Under this statute, an employer may, for instance, deduct from the wages of an employee who was 35 minutes late wages for only 35 minutes. However, it may deduct from the wages of an employee who was only five minutes late wages for 30 minutes.

Final Pay

Discharged or Laid Off: A discharged or laid off employee must be paid immediately upon the discharge all wages then due, including any earned but unused vacation pay. Commission payments that cannot be calculated on the date of termination must be paid by the next regular commission payment due date. An employer must pay a discharged employee at the place and time of discharge.
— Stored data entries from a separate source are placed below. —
(* --------------------------------------------------------------------- *)
(** *** fetchCryptocurrencies *)
(* --------------------------------------------------------------------- *)

(** The comparator passed to [sort]. *)
Definition by_default (a b : Cryptocurrency.t) : Z :=
  if Bool.eqb (is_default a) (is_default b) then 0
  else if is_default a then -1 else 1.

Definition msg_fallback : string :=
  "Unable to fetch live cryptocurrency data. Showing default coins.".
Definition msg_no_response : string :=
  "No response from server. Check your network connection.".
Definition msg_setup : string :=
  "Error setting up the request. Check your network connection.".
Definition msg_unexpected : string := "An unexpected error occurred".

(** The [catch] clause of [fetchCryptocurrencies]. *)
Definition fetch_catch (err : Thrown) : Async unit :=
  call (setIsLoading false) ;;
  match err with
  | IsAxiosError axiosError =>
      match response axiosError with
      | Some resp =>
          match data resp with
          | ErrArray items =>
              call (setCryptocurrencies items) ;;
              call (setError msg_fallback)
          | ErrOther _ json =>
              call (setError ("Server Error: " ++ json))
          end
      | None =>
          if request axiosError then call (setError msg_no_response)
          else call (setError msg_setup)
      end
  | OtherError => call (setError msg_unexpected)
  end.

(** What runs when the list request settles.  A resolved response whose
    body is not an array makes [response.data.sort] throw a [TypeError],
    which the [catch] clause receives. *)
Definition fetch_settle (o : Settled (body ListCoins)) : Async unit :=
  match o with
  | Resolved resp =>
      match data resp with
      | PArray items =>
          let sortedCryptos := sort by_default items in
          call (setCryptocurrencies sortedCryptos) ;;
          call (setIsLoading false)
      | POther => fetch_catch OtherError
      end
  | Rejected err => fetch_catch err
  end.

Definition fetchCryptocurrencies : Async unit :=
  call (setIsLoading true) ;;
  call (setError "") ;;
  o <- await ListCoins ;;
  fetch_settle o.

(* --------------------------------------------------------------------- *)
(** *** checkServerConnectivity and initializeApp *)
(* --------------------------------------------------------------------- *)

Definition code_is (c : option string) (v : string) : bool :=
  match c with
  | Some s => String.eqb s v
  | None => false
  end.

Definition msg_probe_timeout : string :=
  "Server connection timed out. Is the backend running?".
Definition msg_probe_network : string :=
  "Network error. Please check your server connection.".

Definition checkServerConnectivity : Async bool :=
  o <- await Ping ;;
  match o with
  | Resolved pingResponse =>
      if code_is (data pingResponse) "ok" then Ret true
      else (call (setError "Unexpected server response") ;; Ret false)
  | Rejected (IsAxiosError axiosError) =>
      (if code_is (code axiosError) "ECONNABORTED" then
         call (setError msg_probe_timeout)
       else if includes (message axiosError) "Network Error" then
         call (setError msg_probe_network)
       else
         call (setError ("Unable to connect to the server: " ++ message axiosError))) ;;
      Ret false
  | Rejected OtherError =>
      call (setError "An unexpected error occurred during server connectivity check.") ;;
      Ret false
  end.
An employer that lays off a group of employees by reason of the termination of seasonal employment in the curing, canning, or drying of any variety of perishable fruit, fish or vegetables is deemed to have made immediate payment when the wages are paid within a reasonable time, not to exceed 72 hours. Payment must be made by mail to any employee who so requests and designates a mailing address.

Quitting Employee: An employee without a written agreement for a definite period of employment who quits without giving prior notice must be paid final wages due within 72 hours after the quit. The final wages of an employee who gives at least 72 hours' advance notice of his or her intention to quit must be paid upon the quit. An employee who quits must be paid at the employer's office or agency in the county where the employee worked. An employee who quits without 72 hours' notice may request that his or her final wage payment be mailed to a designated address. The date of mailing is considered the date of payment.
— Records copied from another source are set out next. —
Lemma loader_error_propagates_witness :
  run quoted_repr ascii_upper utf8_encodable sample_loader script_name no_file
    (block_of (lit "{")) =
  (Console [] [], 1%Z).
Proof.
  refine (proj2 (@loader_error_propagates quoted_repr ascii_upper utf8_encodable
                   sample_loader script_name no_file (block_of (lit "{"))
                   (block_of (lit "{"))
                   (lit "noise ") ([nl] ++ lit "{" ++ [nl])
                   (lit " more noise") LoaderError eq_refl _ eq_refl)).
  eapply first_region_found; vm_compute; reflexivity.
Defined.

Lemma main_file_argument_witness :
  run quoted_repr ascii_upper utf8_encodable sample_loader
    [lit "parse_commit.py"; lit "out.txt"; lit "extra"]
    (one_file (lit "out.txt") (block_of blocked_document))
    (block_of safe_document) =
  run quoted_repr ascii_upper utf8_encodable sample_loader script_name
    (one_file (lit "out.txt") (block_of blocked_document))
    (block_of blocked_document).
Proof.
  exact (proj1 (@main_file_argument quoted_repr ascii_upper utf8_encodable sample_loader
                  (lit "parse_commit.py") (lit "out.txt") [lit "extra"]
                  (one_file (lit "out.txt") (block_of blocked_document))
                  (block_of safe_document))
           (block_of blocked_document) eq_refl).
Defined.

Lemma group_without_close_tag_witness :
  ~ occurs close_tag ([nl] ++ blocked_document ++ [nl]).
Proof.
  refine (@group_without_close_tag (block_of blocked_document) _ _).
  vm_compute. reflexivity.
Defined.

Lemma parse_plain_region_witness :
  parse_commit_recommendation sample_loader
    (lit "see " ++ open_tag ++ lit " {} " ++ close_tag ++ lit " and "
     ++ block_of safe_document) =
  Ok (VDict []).
Proof.
  refine (proj2 (@parse_plain_region sample_loader (lit "see ") (lit " {} ")
                   (lit " and " ++ block_of safe_document) _ _)).
  - apply find_first_None. vm_compute. reflexivity.
  - apply find_first_None. vm_compute. reflexivity.
Defined.



Lemma escaped_quotes_guarded_witness :
  exists before', lit "say " ++ [bslash] = before' ++ [bslash].
Proof.
  refine (@escaped_quotes_guarded (lit "say " ++ [dq] ++ lit "hi" ++ [dq])
            (lit "say " ++ [bslash]) (lit "hi" ++ [bslash; dq]) _).
  reflexivity.
Defined.

Lemma generate_git_commands_shape_witness :
  exists cmds,
    generate_git_commands quoted_repr
      (recommendation_of "safe" [sample_commit; two_file_commit]) = Ok cmds /\
    List.length cmds = 3 * 2.
Proof.
  destruct (generate_git_commands quoted_repr
              (recommendation_of "safe" [sample_commit; two_file_commit]))
    as [cmds|err] eqn:H; [|vm_compute in H; discriminate].
  exists cmds. split; [reflexivity|].
  exact (proj1 (@generate_git_commands_shape quoted_repr
                  (entries_of
                     (recommendation_of "safe"
                        [sample_commit; two_file_commit]))
                  _ [sample_commit; two_file_commit] cmds
                  eq_refl eq_refl eq_refl H)).
Defined.

Lemma generate_git_commands_first_failure_witness :
  generate_git_commands quoted_repr
    (recommendation_of "safe"
       [two_file_commit; numbered_body_commit; sample_commit]) =
  Raise AttributeError.
Proof.
  refine (@generate_git_commands_first_failure quoted_repr
            (entries_of
               (recommendation_of "safe"
                  [two_file_commit; numbered_body_commit; sample_commit]))
            [two_file_commit] numbered_body_commit [sample_commit]
            AttributeError eq_refl eq_refl _ eq_refl).
  constructor; [eexists; vm_compute; reflexivity | constructor].
Defined.

Lemma generate_git_commands_no_commits_witness :
  generate_git_commands quoted_repr
    (VDict [(lit "status", VStr (lit "safe")); (lit "commits", VNone)]) =
  Raise TypeError.
Proof.
  exact (proj2 (@generate_git_commands_no_commits quoted_repr
                  [(lit "status", VStr (lit "safe")); (lit "commits", VNone)]
                  eq_refl) eq_refl).
Defined.

Lemma commit_commands_string_files_witness :
  commit_commands quoted_repr
    (VDict [(lit "type", VStr (lit "fix")); (lit "subject", VStr (lit "typo"));
            (lit "files", VStr (lit "a.py"))]) =
  Ok [lit "git add " ++ [dq] ++ lit "a" ++ [dq] ++ lit " " ++ [dq] ++ lit "."
        ++ [dq] ++ lit " " ++ [dq] ++ lit "p" ++ [dq] ++ lit " " ++ [dq]
        ++ lit "y" ++ [dq];
      lit "git commit -m " ++ [dq] ++ lit "fix: typo" ++ [dq];
      []].
Proof.
  exact (@commit_commands_string_files quoted_repr
           [(lit "type", VStr (lit "fix")); (lit "subject", VStr (lit "typo"));
            (lit "files", VStr (lit "a.py"))]
           (lit "a.py") (lit "fix: typo") eq_refl eq_refl).
Defined.

(** ** Lines that cannot be encoded, and bytes *)

Lemma writes_unique {A} (m : io A) (l l' : list str) (r r' : result A) :
  writes m l r -> writes m l' r' -> l = l' /\ r = r'.
Proof.
  intros H H'. specialize (H (Console [] [])). rewrite H' in H.
  cbn [stdout stderr app] in H. injection H as E1 E2. split; congruence.
Qed.

Section Follows.

Variable encodable : str -> bool.

Lemma follows_quiet {A} (m : io A) (r0 : result A) :
  writes m [] r0 -> follows encodable m m.
Proof.
  intros W lines r W'. destruct (writes_unique W W') as [<- <-]. split.
  - intros _. exact W.
  - intros before bad after E. destruct before; discriminate.
Qed.

Lemma follows_lift {A} (r : result A) : follows encodable (lift r) (lift r).
Proof. apply (follows_quiet (writes_lift r)). Qed.

Lemma follows_ret {A} (a : A) : follows encodable (ioret a) (ioret a).
Proof. apply (follows_quiet (writes_ret a)). Qed.

Lemma follows_print (s : str) :
  follows encodable (print encodable s) (print permissive s).
Proof.
  intros lines r W. destruct (writes_unique (writes_print s) W) as [<- <-].
  split.
  - cbn [forallb]. rewrite andb_true_r. apply writes_print_enc.
  - intros before bad after E _ Hbad.
    destruct before as [|x before].
    + injection E as -> _. apply writes_print_fail, Hbad.
    + injection E as _ E. destruct before; discriminate.
Qed.

Lemma follows_bind {A B} (m m0 : io A) (k k0 : A -> io B) :
  outputs m0 -> (forall a, outputs (k0 a)) ->
  follows encodable m m0 ->
  (forall a, follows encodable (k a) (k0 a)) ->
  follows encodable (iobind m k) (iobind m0 k0).
Proof.
  intros [l1 [r1 W1]] Ok0 Fm Fk lines r W.
  destruct (Fm l1 r1 W1) as [Fm1 Fm2].
  destruct r1 as [a|e].
  - destruct (Ok0 a) as [l2 [r2 W2]].
    destruct (writes_unique (writes_bind _ W1 W2) W) as [<- <-].
    destruct (Fk a l2 r2 W2) as [Fk1 Fk2]. split.
    + rewrite forallb_app, andb_true_iff. intros [H1 H2].
      apply (writes_bind _ (Fm1 H1) (Fk1 H2)).
    + intros before bad after E Hb Hbad. apply app_eq_app in E.
      destruct E as [x [[E1 E2]|[E1 E2]]].
      * destruct x as [|y x].
        -- rewrite app_nil_r in E1. subst l1. cbn [app] in E2.
           rewrite <- (app_nil_r before).
           apply (writes_bind _ (Fm1 Hb)).
           apply (Fk2 [] bad after (eq_sym E2) eq_refl Hbad).
        -- cbn [app] in E2. injection E2 as <- _.
           apply writes_bind_raise. apply (Fm2 before bad x E1 Hb Hbad).
      * subst before. rewrite forallb_app, andb_true_iff in Hb.
        destruct Hb as [H1 Hx].
        apply (writes_bind _ (Fm1 H1)). apply (Fk2 x bad after E2 Hx Hbad).
  - destruct (writes_unique (writes_bind_raise k0 W1) W) as [<- <-]. split.
    + intros H. apply writes_bind_raise, Fm1, H.
    + intros before bad after E Hb Hbad.
      apply writes_bind_raise. apply (Fm2 before bad after E Hb Hbad).
Qed.

Lemma follows_for_each {A} (xs : list A) (body body0 : A -> io unit) :
  (forall x, outputs (body0 x)) ->
  (forall x, follows encodable (body x) (body0 x)) ->
  follows encodable (for_each xs body) (for_each xs body0).
Proof.
  intros Ho H. induction xs as [|x xs IH]; simpl.
  - apply follows_ret.
  - apply follows_bind; [apply Ho | | apply H | intros _; exact IH].
    intros _. apply outputs_for_each, Ho.
Qed.

End Follows.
Waiting-Time Penalty: An employer who willfully fails to pay any wage due a discharged or quitting employee by the applicable deadline may be assessed a waiting-time penalty. The penalty is an amount equal to the employee's daily pay for each day the wages remain unpaid, up to a maximum of 30 days. By avoiding or refusing to receive payment of final wages due, an employee becomes ineligible for any waiting-time penalty for the period of that avoidance or refusal. Where a good-faith dispute exists about the amount of the wages due, no waiting-time penalty is imposed. Such a good-faith dispute occurs when an employer presents a defense based in law or fact, which, if successful, would preclude any recovery by the former employee. The fact that a defense is ultimately unsuccessful does not preclude a finding that a good-faith dispute existed. In contrast, one that is unsupported by any evidence, is unreasonable, or is presented in bad faith precludes a finding of a good-faith dispute, and the waiting-time penalty may be awarded to the employee.

Even where a dispute exists, the employer must pay, without requiring a release, whatever wages are due and not in dispute (i.e., conceded wages). By failing to pay conceded wages, an employer's good-faith-dispute defense against the imposition of the waiting-time penalty is defeated, no matter the outcome of the disputed wages.